Documentary films about Agent Orange have played an important role in expanding Americans’ awareness of a war’s effects beyond the battlefield spectacles popularized by war movies. Officially designed to deny food and cover to Vietnamese combatants, the US strategy of ecocide devastated Vietnam’s countryside, poisoned local food and water sources, and exposed both US soldiers and the Vietnamese to a range of illnesses and birth abnormalities. While early coverage of Agent Orange—such as Jacki Ochs’ award-winning Vietnam: The Secret Agent (1983)—focused on struggles for compensation by US veterans exposed to dioxins, more recent documentaries such as the Vietnamese filmmaker Vu Le My’s Where War Has Passed (1998) and Masako Sakata’s Agent Orange: A Personal Requiem (2007) highlight the experiences of Vietnamese families raising children with congenital disorders. Whereas Vu uses close-ups to detail how dioxins have affected over twenty children’s bodies, Sakata’s film focuses more on childrens’ daily lives and conditions of caretaking (see Reagan 2011, 58). Motivated by her own husband’s death from liver cancer (which she believes is linked to his exposure to dioxins while serving in the US army), Sakata draws connections between the families of US veterans and Vietnamese coping with the war’s environmental effects long after its official end.
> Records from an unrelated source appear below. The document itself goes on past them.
(** X12. The macro table binds a chord to the program and target of the
    last entry that is a macro, compiles and has the chord among its
    permutations; a chord that no such entry has is not bound. *)
Theorem macros_last_entry_wins (self : Ctx) (chord : list Event) :
  value (_parse_macros self) !! chord =
  match last (filter (λ entry : Key * Output,
                        is_this_a_macro entry.2.1 = true
                        ∧ is_Some (value (parse entry.2.1 self))
                        ∧ chord ∈ keys <$> get_permutations entry.1)
                     (mapping_iter (mapping self))) with
  | Some entry =>
      (λ macro, (macro, entry.2.2)) <$> value (parse entry.2.1 self)
  | None => None
  end.
Proof.
  rewrite parse_macros_value.
  induction (mapping_iter (mapping self)) as [|[key output] es IH] using rev_ind;
    [done|].
  rewrite for_each_snoc, parse_macros_entry_value, filter_app, filter_cons,
    filter_nil.
  cbn [fst snd].
  destruct (is_this_a_macro output.1) eqn:Hmacro.
  2: { rewrite decide_False by (by intros [? _]). by rewrite app_nil_r. }
  destruct (value (parse output.1 self)) as [macro|] eqn:Hparse.
  2: { rewrite decide_False by (intros (_ & [? ?] & _); done).
       by rewrite app_nil_r. }
  rewrite insert_permutations_lookup. case_decide as Hperm.
  - rewrite decide_True by (split_and!; eauto).
    rewrite last_snoc. cbn [fst snd]. by rewrite Hparse.
  - rewrite decide_False by tauto. by rewrite app_nil_r.
Qed.

Lemma permuted_keys_same_binding (k1 k2 : Key) (chord : list Event) :
  same_binding k1 k2 →
  chord ∈ keys <$> get_permutations k1 ↔ chord ∈ keys <$> get_permutations k2.
Proof.
  intros [Hm Ht]. rewrite !elem_of_permuted_keys.
  split; intros (l & Hl & ->); exists l.
  - by rewrite <- Hm, <- Ht.
  - by rewrite Hm, Ht.
Qed.

Lemma insert_permutations_same_binding {V : Type} (t : gmap (list Event) V)
    (k1 k2 : Key) (v : V) :
  same_binding k1 k2 → insert_permutations t k1 v = insert_permutations t k2 v.
Proof.
  intros Hsame. apply map_eq. intros chord.
  rewrite !insert_permutations_lookup.
  destruct (decide (chord ∈ keys <$> get_permutations k1)) as [Hin|Hin].
  - rewrite decide_True; [done|]. by apply (permuted_keys_same_binding k1 k2).
  - rewrite decide_False; [done|].
    by rewrite <- (permuted_keys_same_binding k1 k2).
Qed.

(** X13. The tables depend on the chord of an entry only through its
    binding: writing the non-trigger triples of one entry in another order
    leaves the direct table as it is, and the macro table too when the
    compiler returns the same programs for both contexts. *)
Theorem tables_depend_on_binding (self self' : Ctx)
    (pre post : list (Key * Output)) (key key' : Key) (output : Output) :
  mapping_iter (mapping self) = pre ++ (key, output) :: post →
  mapping_iter (mapping self') = pre ++ (key', output) :: post →
  same_binding key key' →
  value (_map_keys_to_codes self) = value (_map_keys_to_codes self')
  ∧ ((∀ s, value (parse s self) = value (parse s self')) →
     value (_parse_macros self) = value (_parse_macros self')).
Proof.
  intros Hself Hself' Hsame. split.
  - unfold _map_keys_to_codes. rewrite Hself, Hself'.
    apply for_each_value_replace. intros t.
    rewrite !map_keys_entry_value.
    destruct (is_this_a_macro output.1); [done|].
    destruct (system_mapping_get output.1); [|done].
    by apply insert_permutations_same_binding.
  - intros Hparse. rewrite !parse_macros_value, Hself, Hself'.
    rewrite (for_each_value_ext _ _ (parse_macros_entry self')
                                    (parse_macros_entry self)).
    + apply for_each_value_replace. intros t.
      rewrite !parse_macros_entry_value.
      destruct (is_this_a_macro output.1); [|done].
      destruct (value (parse output.1 self)); [|done].
      by apply insert_permutations_same_binding.
    + intros t [k o]. rewrite !parse_macros_entry_value. by rewrite Hparse.
Qed.

(** X14. Each builder passes over the entries of the other kind: the
    direct table and its log are the ones of the mapping without its macro
    entries, and the macro table is the one of the mapping without its other
    entries. *)
Theorem builders_skip_other_kind (self : Ctx) :
  _map_keys_to_codes self
    = for_each (filter (λ entry : Key * Output, is_this_a_macro entry.2.1 = false)
                       (mapping_iter (mapping self))) ∅ map_keys_entry
  ∧ value (_parse_macros self)
    = value (for_each
               (filter (λ entry : Key * Output, is_this_a_macro entry.2.1 = true)
                       (mapping_iter (mapping self))) ∅ (parse_macros_entry self)).
Proof.
  split.
  - unfold _map_keys_to_codes. symmetry. apply for_each_filter.
    intros t [key output] Hmacro. unfold map_keys_entry.
    cbn [fst snd] in Hmacro. by destruct (is_this_a_macro output.1).
  - rewrite parse_macros_value. f_equal. symmetry. apply for_each_filter.
    intros t [key output] Hmacro. unfold parse_macros_entry.
    cbn [fst snd] in Hmacro. by destruct (is_this_a_macro output.1).
Qed.

End TableExtras.

Section SessionExtras.

Context {Macro Handler Callback : Type}.
Context {collaborators : Collaborators Macro Handler Callback}.

Local Abbreviation Ctx := (Context Macro Handler Callback).

Lemma last_value_permutation (p key : Key) :
  p ∈ get_permutations key → last_value p = last_value key.
Proof.
  intros [_ Ht]%elem_of_get_permutations. unfold last_value. by rewrite Ht.
Qed.

Lemma map_keys_entry_logs_nil t key output :
  logs (map_keys_entry t (key, output)) = [] ↔
  (is_this_a_macro output.1 = false →
   is_Some (system_mapping_get output.1) ∧ last_value key ∈ [-1; 1]).
Proof.
  destruct (is_this_a_macro output.1) eqn:Hmacro.
  { unfold map_keys_entry. rewrite Hmacro. done. }
  destruct (system_mapping_get output.1) as [code|] eqn:Hsym.
  2: { rewrite map_keys_entry_unknown by done. simpl.
       split; [done|]. intros [[? ?] _]; done. }
  rewrite (map_keys_entry_resolved _ _ _ code) by done. simpl. split.
  - intros Hnil. intros _. split; [by eauto|].
    destruct (decide (last_value key ∈ [-1; 1])) as [|Hbad]; [done|].
    assert (Hin : mkLog ERROR unexpected_value_msg [ArgKeys (keys key)]
              ∈ get_permutations key ≫= λ p,
                  if bool_decide (last_value p ∉ [-1; 1])
                  then [mkLog ERROR unexpected_value_msg [ArgKeys (keys p)]]
                  else []).
    { apply list_elem_of_bind. exists key. split.
      - rewrite bool_decide_eq_true_2 by done. apply list_elem_of_here.
      - apply elem_of_get_permutations. by split. }
    rewrite Hnil in Hin. by apply elem_of_nil in Hin.
  - intros Hclean. destruct (Hclean eq_refl) as [_ Hvalue].
    destruct (get_permutations key ≫= _) as [|r rs] eqn:Hlogs; [done|].
    assert (Hin : r ∈ r :: rs) by apply list_elem_of_here.
    rewrite <- Hlogs in Hin. apply list_elem_of_bind in Hin as (p & Hr & Hp).
    rewrite (last_value_permutation p key Hp) in Hr.
    rewrite bool_decide_eq_false_2 in Hr by (by intros []).
    by apply elem_of_nil in Hr.
Qed.

(** X15. [_map_keys_to_codes] logs nothing exactly when every entry that
    is no macro has a symbol that the symbol table knows and a trigger whose
    value is -1 or 1. *)
Theorem map_keys_log_empty_iff (self : Ctx) :
  logs (_map_keys_to_codes self) = [] ↔
  ∀ key output, (key, output) ∈ mapping_iter (mapping self) →
    is_this_a_macro output.1 = false →
    is_Some (system_mapping_get output.1) ∧ last_value key ∈ [-1; 1].
Proof.
  unfold _map_keys_to_codes. generalize (∅ : gmap (list Event) (Z * string)).
  induction (mapping_iter (mapping self)) as [|[key output] es IH]; intros t.
  { split; [|done]. by intros _ ? ? ?%elem_of_nil. }
  cbn [for_each]. rewrite logs_bind, app_nil, IH, map_keys_entry_logs_nil.
  split.
  - intros [Hentry Hrest] key' output' [[= -> ->]|Hin]%elem_of_cons; eauto.
  - intros Hall. split.
    + apply Hall, list_elem_of_here.
    + intros key' output' Hin. by apply Hall, list_elem_of_further.
Qed.

Lemma table_non_empty {V : Type} (m : gmap (list Event) V) :
  (0 < size m)%nat ↔ ∃ chord, is_Some (m !! chord).
Proof. rewrite <- map_size_ne_0_lookup. lia. Qed.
Still from Vapor Trail (Clark).

Gianvito’s Vapor Trail (Clark) (2010) and Vapor Trail (Subic) (forthcoming) had their beginnings in a trip he took to Manila to conduct research for a narrative film: as he explains, “What I experienced in those very first days propelled the jettisoning of that fictional project and led to a four year undertaking to bring attention to the on-going plight of the thousands of people living within the vicinity of the still toxic environs of the former U.S. military bases in the Philippines—the Clark Air Base and Subic Naval Base” (Gianvito 2010). Vapor Trail (Clark) draws on archival documents, interviews, historical images, and extensive landscape footage to present the complex history of environmental poisoning suffered by Filipinos settled on or near the abandoned Clark Air Force Base. The film focuses on environmental justice activists struggling for the US to make reparations and clean up the base, which the US evacuated when the nearby volcano Mt. Pinatubo erupted in 1991. The Clark base was used as a temporary evacuation center for thousands of Filipinos displaced by the eruption, and contaminated water there led to many cases of illness, miscarriages, and congenital disorders. Instead of focusing on the bodies of disabled victims, Gianvito situates interviews with activists from the People’s Task Force for Bases Clean-up within the long history of US imperialism and military presence in the Philippines. Perhaps the film’s most striking scenes are those depicting children working and playing on the beautiful, contaminated land, along with a long sequence featuring the gravestones of children whose lives spanned just a few years, weeks, or hours.

Still from Vapor Trail (Clark).

These films use documentary techniques to provide deep social and historical contexts for the stories of those groups most directly affected by military pollution. By contrasting polluted bodies with beautiful landscapes, they stress the unnatural effects of nuclear and chemical contamination. At the same time, they use archival footage and historical documents to connect contemporary instances of pollution to past acts of imperial conquest and economic exploitation. Documentaries are a crucial tool for reflecting on the memories and struggles of vulnerable subjects frequently unrecorded or forgotten by mainstream media.

 

Bibliography:

Gianvito, John. “Director’s Statement.” Press kit for Vapor Trail (Clark), 2010.

Reagan, Leslie J. “Representations and Reproductive Hazards of Agent Orange” The Journal of Law, Medicine & Ethics 39, no. 1 (2011): 54–61.